If you were to put your finger directly over an open flame, you would probably pull it away almost immediately after feeling the burning sensation on your skin. Then, to soothe the persisting pain from the burn, you might shake your finger through the air, or put it in your mouth.
For decades, scientists believed those two reactions to the pain — the immediate withdrawal reflex and the coping response to the lasting suffering — were triggered by nerve signals passing through the same nerve pathway. But now, new research at Harvard University shows that each response actually has its own nerve pathway.
“The [reason] for the existence of two sensor pathways is evolution,” said Qiufu Ma, senior author of the study, which was published Dec. 10 in the journal Nature. “It is a very good idea for protecting animals. It’s for protecting and monitoring your own body to reduce suffering.”
By performing tests on mice, researchers identified a specific kind of neuron, called Tac1, as cells that play a key role in the transmission of signals that contribute to the sensation of prolonged pain or sustained suffering, according to an article on Harvard’s news website.
The team found that mice with disabled Tac1 neurons withdrew from acute painful stimuli but did not engage in coping responses when their paws were pinched. Meanwhile, the mice with intact Tac1 neurons withdrew from the painful stimuli and tried to minimize the pain they felt, licking their paws to soothe the sustained pain, according to the article.
“The initial sharp pain or the sharpness percepts that cause quick reflexive defensive reactions is likely mediated by neurons independent of Tac1 neurons,” Ma said in an e-mail.
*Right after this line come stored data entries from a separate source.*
(** X26: the template ['deepseek-vl2'] is resolved only for a path that
    names deepseek-vl2 and does not contain "chat": ['deepseek-vl'] is
    registered before it and answers every path with "deepseek-vl" and
    "chat" in it. *)
Theorem deepseek_vl2_only_without_chat query :
  best_match_model MODELS query = "deepseek-vl2" ->
  contains "deepseek-vl2" (lower query) = true /\
  contains "chat" (lower query) = false.
Proof.
  intros Hres.
  assert (Hothers : "deepseek-vl2" ∉ "base" :: answered_by_others).
  { apply (bool_decide_eq_false_1 _). vm_compute. reflexivity. }
  rewrite <- (take_drop 43 MODELS) in Hres.
  destruct (best_match_app (take 43 MODELS) (drop 43 MODELS) query) as [Heq|[Hrej Heq]];
    rewrite Heq in Hres; clear Heq.
  { exfalso. apply Hothers. rewrite <- Hres.
    apply best_match_within, before_deepseek_vl2. }
  change (drop 43 MODELS) with (("deepseek-vl2", DeepseekVL2_match) :: drop 44 MODELS) in Hres.
  cbn [best_match_model] in Hres. unfold DeepseekVL2_match in Hres. cbv zeta in Hres.
  destruct (contains "deepseek-vl2" (lower query)) eqn:Hvl2.
  2:{ exfalso. apply Hothers. rewrite <- Hres.
      apply best_match_within, after_deepseek_vl2. }
  split; [done|].
  destruct (contains "chat" (lower query)) eqn:Hchat; [exfalso|done].
  (* with "chat" in the path, ['deepseek-vl'] has answered before *)
  pose proof (contains_weaken "deepseek-vl" "2" (lower query) Hvl2) as Hvl.
  rewrite Forall_forall in Hrej.
  apply (Hrej ("deepseek-vl", DeepseekVL_match)) with "deepseek-vl".
  - apply (list_elem_of_lookup_2 _ 42%nat). reflexivity.
  - split; [|done]. cbn. unfold DeepseekVL_match. cbv zeta. by rewrite Hvl, Hchat.
Qed.

Lemma deepseek_vl2_only_without_chat_witness :
  contains "deepseek-vl2" (lower "deepseek-ai/deepseek-vl2-tiny") = true /\
  contains "chat" (lower "deepseek-ai/deepseek-vl2-tiny") = false.
Proof.
  apply (deepseek_vl2_only_without_chat "deepseek-ai/deepseek-vl2-tiny").
  reflexivity.
Defined.

End ModelRegistryFacts.

(* ===================================================================== *)
(** * Support by the PyTorch engine *)
(* ===================================================================== *)

Section SupportedModelsFacts.
Import SupportedModels.

Lemma split_dot_cons s : exists x xs, split_dot s = x :: xs.
Proof.
  destruct s as [|c s]; [by eexists _, _|]. cbn.
  case_decide; [by eexists _, _|].
  destruct (split_dot s); by eexists _, _.
Qed.

Lemma dotless_cons c x :
  String c EmptyString <> "." -> dotless x -> dotless (String c x).
Proof.
  intros Hc Hx. unfold dotless in *.
  change (String.prefix "." (String c x) || Model.contains "." x = false).
  rewrite Hx, orb_false_r. cbn [String.prefix].
  destruct (Ascii.ascii_dec _ c) as [<-|]; done.
Qed.

(** Splitting at the dots and joining with dots gives the string back, and
    no part has a dot. *)
Lemma split_dot_join s :
  join_dot (split_dot s) = s /\ Forall dotless (split_dot s).
Proof.
  induction s as [|c s [IHj IHd]]; [by split; [|repeat constructor]|].
  cbn [split_dot]. destruct (split_dot_cons s) as (x & xs & Hs).
  rewrite Hs in *. case_decide as Hc.
  - injection Hc as ->. split; [|by constructor].
    change (join_dot (EmptyString :: x :: xs))
      with (EmptyString +:+ "." +:+ join_dot (x :: xs)).
    rewrite IHj. reflexivity.
  - apply Forall_cons in IHd as [Hx Hxs]. split.
    + rewrite <- IHj. by destruct xs.
    + constructor; [by apply dotless_cons|done].
Qed.

Lemma last_component_split s :
  exists parts,
    split_dot s = parts ++ [last_component s] /\ Forall dotless parts /\
    dotless (last_component s).
Proof.
  destruct (split_dot_join s) as [_ Hd]. unfold last_component.
  destruct (split_dot_cons s) as (x & xs & Hs).
  destruct (split_dot s) as [|y ys _] using rev_ind; [done|].
  rewrite last_snoc. cbn. exists ys.
  apply Forall_app in Hd as [Hys [Hy _]%Forall_cons]. done.
Qed.

(** X27: [is_supported] answers True only for a model that is not a
    turbomind directory, whose config could be read and names an
    architecture the table marks as supported -- none of the six it marks
    as unsupported -- and that is neither a Baichuan config with the shape
    of baichuan-13B (40 heads, vocabulary 64000) nor a Qwen config with a
    visual part. *)
Theorem is_supported_true triton_models_exists from_pretrained :
  is_supported triton_models_exists from_pretrained = inr true ->
  triton_models_exists = false /\
  exists cfg arch,
    from_pretrained = Some cfg /\ arch_of cfg = inr arch /\
    dict_get _SUPPORTED_ARCHS arch = Some true /\ (arch ∉ unsupported_archs) /\
    (arch = "BaichuanForCausalLM" -> ~ baichuan_13b cfg) /\
    (arch = "QWenLMHeadModel" -> visual cfg <> Some true).
Proof.
  unfold is_supported. destruct triton_models_exists; [done|].
  destruct from_pretrained as [cfg|]; [|done].
  destruct (arch_of cfg) as [|arch] eqn:Harch; [done|].
  destruct (dict_get _SUPPORTED_ARCHS arch) as [b|] eqn:Hb; [|done].
  intros Hres. split; [done|]. exists cfg, arch.
  assert (Hun : b = true -> arch ∉ unsupported_archs).
  { intros -> Hin. unfold unsupported_archs in Hin.
    repeat (apply elem_of_cons in Hin as [->|Hin]; [by vm_compute in Hb|]).
    by apply elem_of_nil in Hin. }
  destruct (decide (arch = "BaichuanForCausalLM")) as [->|Hbai].
  - assert (b = true) as -> by (vm_compute in Hb; congruence).
    do 3 (split; [done|]). split; [by apply Hun|]. split; [|done].
    intros _ [Hh Hv]. rewrite Hh, Hv in Hres. done.
  - destruct (decide (arch = "QWenLMHeadModel")) as [->|Hqwen].
    + assert (b = true) as -> by (vm_compute in Hb; congruence).
      do 3 (split; [done|]). split; [by apply Hun|]. split; [done|].
      intros _ Hv. rewrite Hv in Hres. done.
    + injection Hres as ->.
      do 3 (split; [done|]). split; [by apply Hun|]. done.
Qed.

Lemma is_supported_true_witness :
  false = false /\
  exists cfg arch,
    Some qwen_config = Some cfg /\ arch_of cfg = inr arch /\
    dict_get _SUPPORTED_ARCHS arch = Some true /\ (arch ∉ unsupported_archs) /\
    (arch = "BaichuanForCausalLM" -> ~ baichuan_13b cfg) /\
    (arch = "QWenLMHeadModel" -> visual cfg <> Some true).
Proof.
  apply (is_supported_true false (Some qwen_config)).
  reflexivity.
Defined.

(** X28: a config without [architectures] is identified by the class its
    [auto_map] gives for AutoModelForCausalLM: the architecture is what
    follows the last dot of that entry, so it has no dot in it, and the
    entry is the architecture with the module path in front; without such
    an entry [is_supported] lets a RuntimeError out instead of answering
    False. *)
Theorem auto_map_architecture cfg :
  architectures cfg = None ->
  match auto_map cfg ≫= (fun m => dict_get m "AutoModelForCausalLM") with
  | Some cls =>
      exists arch modules,
        arch_of cfg = inr arch /\ dotless arch /\ Forall dotless modules /\
        cls = join_dot (modules ++ [arch])
  | None =>
      arch_of cfg = inl RuntimeError /\
      is_supported false (Some cfg) = inl RuntimeError
  end.
Proof.
  intros Ha. unfold is_supported, arch_of. rewrite Ha.
  destruct (auto_map cfg) as [m|]; cbn; [|done].
  destruct (dict_get m "AutoModelForCausalLM") as [cls|]; [|done].
  destruct (last_component_split cls) as (parts & Hs & Hp & Hl).
  exists (last_component cls), parts. do 3 (split; [done|]).
  rewrite <- Hs. by destruct (split_dot_join cls) as [-> _].
Qed.

Lemma auto_map_architecture_witness :
  match auto_map qwen_config ≫= (fun m => dict_get m "AutoModelForCausalLM") with
  | Some cls =>
      exists arch modules,
        arch_of qwen_config = inr arch /\ dotless arch /\ Forall dotless modules /\
        cls = join_dot (modules ++ [arch])
  | None =>
      arch_of qwen_config = inl RuntimeError /\
      is_supported false (Some qwen_config) = inl RuntimeError
  end.
Proof.
  apply (auto_map_architecture qwen_config).
  reflexivity.
Defined.

End SupportedModelsFacts.

(* ===================================================================== *)
(** * The command-line chat *)
(* ===================================================================== *)

Section ChatFacts.
Import Chat.

(** The negative slice of [async_infer] picks the new tokens, however far
    back the output reaches. *)
Lemma slice_new_tokens (full : list Z) (prev tokens : Z) (k : nat) :
  0 <= prev < tokens -> tokens <= Z.of_nat (length full) -> (k <= Z.to_nat prev)%nat ->
  take (Z.to_nat prev) full ++
    slice_from (prev - tokens) (drop k (take (Z.to_nat tokens) full)) =
  take (Z.to_nat tokens) full.
Proof.
  intros Hp Ht Hk. unfold slice_from.
  destruct (Z.leb_spec 0 (prev - tokens)); [lia|].
  rewrite length_drop, length_take, drop_drop.
  replace (k + (Z.to_nat tokens `min` length full - k - Z.to_nat (- (prev - tokens))))%nat
    with (Z.to_nat prev) by lia.
  rewrite <- (take_drop (Z.to_nat prev) (take (Z.to_nat tokens) full)) at 2.
  f_equal. rewrite take_take. f_equal. lia.
Qed.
The lack of a coping response to prolonged painful stimuli exhibited by the Tac1-disabled mice parallels the loss of sensitivity to pain experienced by people who have suffered a stroke, or damage to the thalamus, the part of the brain responsible for pain perception, according to the article.
The researchers think there is a second pathway that must carry the pain that causes the immediate withdrawal reflex, though they haven’t mapped it out yet, Ma said.
The researchers are hoping that these findings will pave the way for the development of new medicines for people who experience chronic pain. The goal is for these new treatments to actively target one type of pain-signaling pathway over the other to more effectively attack the appropriate pain signal relaying mechanism, Ma said.